Synthesis, structure, theoretical calculation of electronic absorption spectrum, and spectroscopic property analysis of Cu(II) complex with pyrazine-2-carboxylic acid based on DFT theory

Abstract

An octahedral Cu(II) complex with pc− and water, [Cu(pc)2(H2O)2] (Hpc = pyrazine-2-carboxylic acid), was synthesized and its geometric structure, electronic structure, electronic absorption spectrum, and spectroscopic properties were thoroughly investigated by X-ray crystallography, density functional theory (DFT), and time-dependent DFT (TDDFT) theoretical calculations.

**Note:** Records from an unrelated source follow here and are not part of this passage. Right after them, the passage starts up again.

(* ===== verification/DigestSet.v ===== *)
(** Counting distinct digests on disk: [src/internal/fold/digestset.go].

    Digests are appended to a file; [Count] sorts them in runs that fit in memory and
    merges the runs, at most 64 at a time, with a priority queue.

    Buffered readers and writers show their effects on the files; any read may fail.
    [sort.Slice] is a merge sort and [container/heap] a list from which the least
    element under [Less] is removed: [Less] is a strict total order on the runs of a
    merge, so both are determined.  The deferred closes of a merge are left out: their
    errors are ignored and they change nothing.  The directory made by [os.MkdirTemp] is an argument, and its
    removal by [Close] is not modelled. *)
From S2P Require Import Prelude GoStd Effects Os Mutation Directory ObjectReader Context.
From stdpp Require Import pretty sorting.
From Stdlib Require Import Ascii.
Local Open Scope Z_scope.

Definition digestBytes : Z := 32.
Definition digestChunkCount : Z := 2 ^ 20.
Definition maxMergeRunInputs : nat := 64.

Record diskDigestSet := { ds_directory : path; ds_input : File; ds_closed : bool }.

(** [newDiskDigestSet] in a new directory. *)
Definition newDiskDigestSet (directory : path) : OS diskDigestSet :=
  let* input := os_Create ("input.bin"%string :: directory) true false in
  ret {| ds_directory := directory; ds_input := input; ds_closed := false |}.

Definition set_Add (s : diskDigestSet) (value : string) : OS diskDigestSet :=
  if ds_closed s then fail (errors_new "digest set is closed")
  else
    match hex_DecodeString value with
    | Some digest =>
        if negb (zlen digest =? digestBytes) then fail (errors_new "invalid SHA-256 %q")
        else
          let* (_, err, input) := file_Write (ds_input s) digest in
          match err with
          | Some e => fail e
          | None => ret {| ds_directory := ds_directory s; ds_input := input; ds_closed := false |}
          end
    | None => fail (errors_new "invalid SHA-256 %q")
    end.

(** ** Names *)

Fixpoint pad (n : nat) : string := match n with O => EmptyString | S n => String "0"%char (pad n) end.
(** [%06d] *)
Definition decimal6 (n : nat) : string :=
  let d : string := pretty n in String.append (pad (6 - String.length d)) d.
Definition run_name (n : nat) : string := String.append "run-" (String.append (decimal6 n) ".bin").
Definition merged_name (n : nat) : string := String.append "merged-" (String.append (decimal6 n) ".bin").

(** ** Runs *)

(** [io.ReadFull] of one digest; [None] at the end. *)
Definition read_digest (rest : bytes) : OS (option (bytes * bytes)) := syscall (lift (
  match rest with
  | [] => Ok None
  | _ => if zlen rest <? digestBytes then Err io_ErrUnexpectedEOF
         else Ok (Some (ztake digestBytes rest, zdrop digestBytes rest))
  end)).

Fixpoint read_values (fuel : nat) (rest : bytes) (values : list bytes) : OS (list bytes * bytes) :=
  match fuel with
  | O => fail (Sentinel "fuel exhausted")
  | S fuel =>
      if zlen values <? digestChunkCount then
        let* next := read_digest rest in
        match next with
        | Some (digest, rest) => read_values fuel rest (values ++ [digest])
        | None => ret (values, rest)
        end
      else ret (values, rest)
  end.

Definition bytes_le (a b : bytes) : Prop := bytes_Compare a b <> Gt.
#[export] Instance bytes_le_dec : RelDecision bytes_le.
Proof. intros a b. unfold bytes_le. apply _. Defined.

(** The loop that skips a digest equal to the previous one. *)
Fixpoint without_repeats (previous : option bytes) (values : list bytes) : list bytes :=
  match values with
  | [] => []
  | digest :: values =>
      if bool_decide (previous = Some digest) then without_repeats previous values
      else digest :: without_repeats (Some digest) values
  end.

Definition write_digests (f : File) (digests : list bytes) : OS unit :=
  let* (_, err, f) := file_Write f (concat digests) in
  match err with
  | Some e => ignore (file_Close f) ;;; fail e
  | None => ret tt
  end.

Fixpoint create_runs (fuel : nat) (directory : path) (rest : bytes) (runs : list path) : CM (list path) :=
  match fuel with
  | O => fail (Sentinel "fuel exhausted")
  | S fuel =>
      check_ctx ;;;
      let* (values, rest) := on_world (read_values (S (length rest)) rest []) in
      match values with
      | [] => ret runs
      | _ =>
          let p := run_name (length runs) :: directory in
          let* file := on_world (os_Create p true false) in
          on_world (write_digests file (without_repeats None (merge_sort bytes_le values))) ;;;
          on_world (file_Close file) ;;;
          create_runs fuel directory rest (runs ++ [p])
      end
  end.

(** ** Merging *)

Record digestRun := { dr_rest : bytes; dr_digest : bytes; dr_ordinal : nat }.
Definition Less (l r : digestRun) : bool :=
  match bytes_Compare (dr_digest l) (dr_digest r) with
  | Lt => true
  | Eq => (dr_ordinal l <? dr_ordinal r)%nat
  | Gt => false
  end.
(** [heap.Pop] *)
Fixpoint pop_min (queue : list digestRun) : option (digestRun * list digestRun) :=
  match queue with
  | [] => None
  | run :: queue =>
      match pop_min queue with
      | None => Some (run, [])
      | Some (m, others) => if Less m run then Some (m, run :: others) else Some (run, m :: others)
      end
  end.

(** [io.ReadFull(run.reader, run.digest[:])] and [heap.Push] *)
Definition push_next (rest : bytes) (ordinal : nat) (queue : list digestRun) : OS (list digestRun) :=
  let* next := read_digest rest in
  match next with
  | Some (digest, rest) => ret (queue ++ [{| dr_rest := rest; dr_digest := digest; dr_ordinal := ordinal |}])
  | None => ret queue
  end.

Definition file_bytes (f : File) (w : world) : bytes :=
  match w_inodes w !! f_ino f with Some i => i_data i | None => [] end.

Fixpoint open_runs (paths : list path) (ordinal : nat) (queue : list digestRun) : OS (list digestRun) :=
  match paths with
  | [] => ret queue
  | p :: paths =>
      let* file := os_Open p in
      let* w := get in
      let* queue := push_next (file_bytes file w) ordinal queue in
      open_runs paths (S ordinal) queue
  end.

(** The loop of [mergeDigestRuns]: the count and the digests written so far. *)
Fixpoint merge_loop (fuel : nat) (queue : list digestRun) (count : Z) (previous : option bytes) (out : list bytes)
  : CM (Z * list bytes) :=
  match pop_min queue with
  | None => ret (count, out)
  | Some (run, queue) =>
      match fuel with
      | O => fail (Sentinel "fuel exhausted")
      | S fuel =>
          check_ctx ;;;
          let new := negb (bool_decide (previous = Some (dr_digest run))) in
          let count := if new then count + 1 else count in
          let out := if new then out ++ [dr_digest run] else out in
          let* queue := on_world (push_next (dr_rest run) (dr_ordinal run) queue) in
          merge_loop fuel queue count (Some (dr_digest run)) out
      end
  end.
Definition queue_bytes (queue : list digestRun) : nat :=
  foldr (fun run n => (S (length (dr_rest run)) + n)%nat) 0%nat queue.

Definition mergeDigestRuns (paths : list path) (outputPath : option path) : CM Z :=
  let* output := match outputPath with
                 | Some p => let* file := on_world (os_Create p true false) in ret (Some file)
                 | None => ret None
                 end in
  let* queue := on_world (open_runs paths 0 []) in
  let* (count, out) := merge_loop (queue_bytes queue) queue 0 None [] in
  match output with
  | Some file => on_world (write_digests file out) ;;; ret count
  | None => ret count
  end.

(** ** Counting *)

Fixpoint remove_all (paths : list path) : OS unit :=
  match paths with
  | [] => ret tt
  | p :: paths => ignore (os_Remove p) ;;; remove_all paths
  end.

(** One round: groups of at most 64 runs. *)
Fixpoint merge_groups (fuel : nat) (directory : path) (runs next : list path) : CM (list path) :=
  match runs with
  | [] => ret next
  | _ =>
      match fuel with
      | O => fail (Sentinel "fuel exhausted")
      | S fuel =>
          let group := take maxMergeRunInputs runs in
          let p := merged_name (length next) :: directory in
          mergeDigestRuns group (Some p) ;;;
          on_world (remove_all group) ;;;
          merge_groups fuel directory (drop maxMergeRunInputs runs) (next ++ [p])
      end
  end.

Fixpoint merge_rounds (fuel : nat) (directory : path) (runs : list path) : CM (list path) :=
  if (maxMergeRunInputs <? length runs)%nat then
    match fuel with
    | O => fail (Sentinel "fuel exhausted")
    | S fuel =>
        let* next := merge_groups (length runs) directory runs [] in
        merge_rounds fuel directory next
    end
  else ret runs.

Definition set_Count (s : diskDigestSet) : CM Z :=
  if ds_closed s then fail (errors_new "digest set is closed")
  else
    on_world (file_Sync (ds_input s)) ;;;
    on_world (syscall (ret tt)) ;;; (* [Seek(0, io.SeekStart)] *)
    let* w := get in
    let data := file_bytes (ds_input s) w.2 in
    let* runs := create_runs (S (length data)) (ds_directory s) data [] in
    let* runs := merge_rounds (length runs) (ds_directory s) runs in
    match runs with
    | [] => ret 0
    | _ => mergeDigestRuns runs None
    end.

(** ** Names are distinct *)

Fixpoint digits_value (acc : N) (s : string) : N :=
  match s with
  | EmptyString => acc
  | String c s => digits_value (acc * 10 + (N_of_ascii c - 48)) s
  end.
Lemma digits_value_char x : (x < 10)%N -> (N_of_ascii (pretty_N_char x) - 48 = x)%N.
Proof.
  intros Hx. assert (x = 0 \/ x = 1 \/ x = 2 \/ x = 3 \/ x = 4 \/ x = 5 \/ x = 6 \/ x = 7 \/ x = 8 \/ x = 9)%N as H by lia.
  naive_solver.
Qed.
Lemma digits_value_go x : forall s, digits_value 0 (pretty_N_go x s) = digits_value x s.
Proof.
  induction (N.lt_wf_0 x) as [x _ IH]. intros s. destruct (decide (x = 0)%N) as [->|Hx]; [done|].
  rewrite pretty_N_go_step by lia. rewrite IH by (apply N.div_lt; lia). cbn [digits_value].
  rewrite digits_value_char by (apply N.mod_lt; lia). f_equal. rewrite N.mul_comm. symmetry. apply N.div_mod. lia.
Qed.
Lemma digits_value_pretty (n : nat) : digits_value 0 (pretty n) = N.of_nat n.
Proof.
  unfold pretty, pretty_nat, pretty, pretty_N. case_decide as H; [by rewrite H|]. apply digits_value_go.
Qed.
Lemma digits_value_pad k s : digits_value 0 (String.append (pad k) s) = digits_value 0 s.
Proof. induction k as [|k IH]; [done|]. exact IH. Qed.
#[export] Instance decimal6_inj : Inj (=) (=) decimal6.
Proof.
  intros a b H. apply (f_equal (digits_value 0)) in H. unfold decimal6 in H. rewrite !digits_value_pad, !digits_value_pretty in H. lia.
Qed.
#[export] Instance run_name_inj : Inj (=) (=) run_name.
Proof. intros a b H. injection H as H. apply (suffix_inj (decimal6 a) (decimal6 b)) in H. by apply (inj decimal6). Qed.
#[export] Instance merged_name_inj : Inj (=) (=) merged_name.
Proof. intros a b H. injection H as H. apply (suffix_inj (decimal6 a) (decimal6 b)) in H. by apply (inj decimal6). Qed.

(** ** Sorted runs *)

Lemma bytes_le_lt a b : bytes_le a b <-> a = b \/ bytes_lt a b.
Proof.
  unfold bytes_le, bytes_lt. destruct (bytes_Compare a b) eqn:E.
  - apply bytes_Compare_eq in E. naive_solver.
  - naive_solver.
  - split; [done|]. intros [->|?]; [|done]. rewrite (proj2 (bytes_Compare_eq b b)) in E; done.
Qed.
#[export] Instance bytes_le_trans : Transitive bytes_le.
Proof.
  intros a b c. rewrite !bytes_le_lt. intros [->|H1] [->|H2]; [by left|by right|by right|right; by etrans].
Qed.
#[export] Instance bytes_le_total : Total bytes_le.
Proof.
  intros a b. unfold bytes_le. destruct (bytes_Compare a b) eqn:E; [by left|by left|].
  right. by rewrite bytes_Compare_antisym, E.
Qed.

Definition sorted_run (l : list bytes) : Prop := StronglySorted bytes_lt l /\ Forall (fun d => zlen d = digestBytes) l.

Lemma sorted_run_NoDup l : StronglySorted bytes_lt l -> NoDup l.
Proof.
  induction 1 as [|x l Hs IH Hall]; constructor; [|done]. intros Hin. rewrite Forall_forall in Hall.
  exact (bytes_lt_irrefl x (Hall x Hin)).
Qed.
(** A sorted run counts the distinct elements. *)
Lemma sorted_run_count l ds : StronglySorted bytes_lt l -> (forall x, x ∈ l <-> x ∈ ds) ->
  length l = length (remove_dups ds).
Proof.
  intros Hs Hiff. apply Permutation_length, NoDup_Permutation; [by apply sorted_run_NoDup|apply NoDup_remove_dups|].
  intros x. by rewrite elem_of_remove_dups.
Qed.

Lemma without_repeats_spec l : forall previous, StronglySorted bytes_le l ->
  (forall p x, previous = Some p -> x ∈ l -> bytes_le p x) ->
  StronglySorted bytes_lt (without_repeats previous l)
  /\ (forall x, x ∈ without_repeats previous l <-> x ∈ l /\ previous <> Some x).
Proof.
  induction l as [|d l IH]; intros previous Hs Hp; cbn [without_repeats]; [split; [constructor|set_solver]|].
  apply StronglySorted_inv in Hs as [Hs Hall]. rewrite Forall_forall in Hall. case_bool_decide as Heq.
  - destruct (IH previous Hs) as [H1 H2]; [intros p x Ep Hx; apply (Hp p x Ep); by right|]. split; [done|].
    intros x. rewrite H2, elem_of_cons. subst previous. split; [intros [? ?]; auto|].
    intros [[->|Hx] Hne]; [by destruct Hne|done].
  - destruct (IH (Some d) Hs) as [H1 H2]; [intros p x [= <-] Hx; auto|]. split.
    + constructor; [done|]. apply Forall_forall. intros x [Hx Hne]%H2.
      destruct (proj1 (bytes_le_lt d x) (Hall x Hx)) as [->|]; [by destruct Hne|done].
    + intros x. rewrite elem_of_cons, H2, elem_of_cons. split.
      2: { intros [[->|Hx] Hne]; [by left|]. destruct (decide (x = d)) as [->|Hd]; [by left|]. right. split; [done|congruence]. }
      intros [->|[Hx Hne]]; [split; [by left|congruence]|].
      split; [by right|]. intros ->. assert (bytes_le x d) as Hle by (apply (Hp x d); [done|by left]).
      pose proof (Hall x Hx) as Hle2. apply bytes_le_lt in Hle as [->|Hlt]; [done|]. apply bytes_le_lt in Hle2 as [->|Hlt2]; [done|].
      exact (bytes_lt_irrefl x (bytes_lt_trans _ _ _ Hlt Hlt2)).
Qed.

The geometric structure and electronic structure were studied in detail on the basis of DFT results, partial density of states (PDOS), and overlap population density of states (OPDOS) analyses. According to theory, the electronic spectrum is in the UV–Vis region, and the spectroscopic properties are ascribed to σ → (d x2−y2, d xy) ligand-to-metal charge transfer transition for strong absorption bands with charge transfer from pc− σ orbitals to Cu(II) d x2−y2 and d xy orbitals, and π/σ → π* intra-ligand charge transfer transition for weak absorption bands with charge transfer from pc− σ/π orbitals to pc− π* antibonding orbitals. The coordinative water is not associated the optical transitions. Moreover, the Cu(II) central d → d charge transfer bands may be hard to observe in the visible-light region owing to the transition-forbidden selection rule. Both the Cu(II)–O/N (pc−) and Cu(II)–O (H2O) interactions are mainly ionic, but not covalent.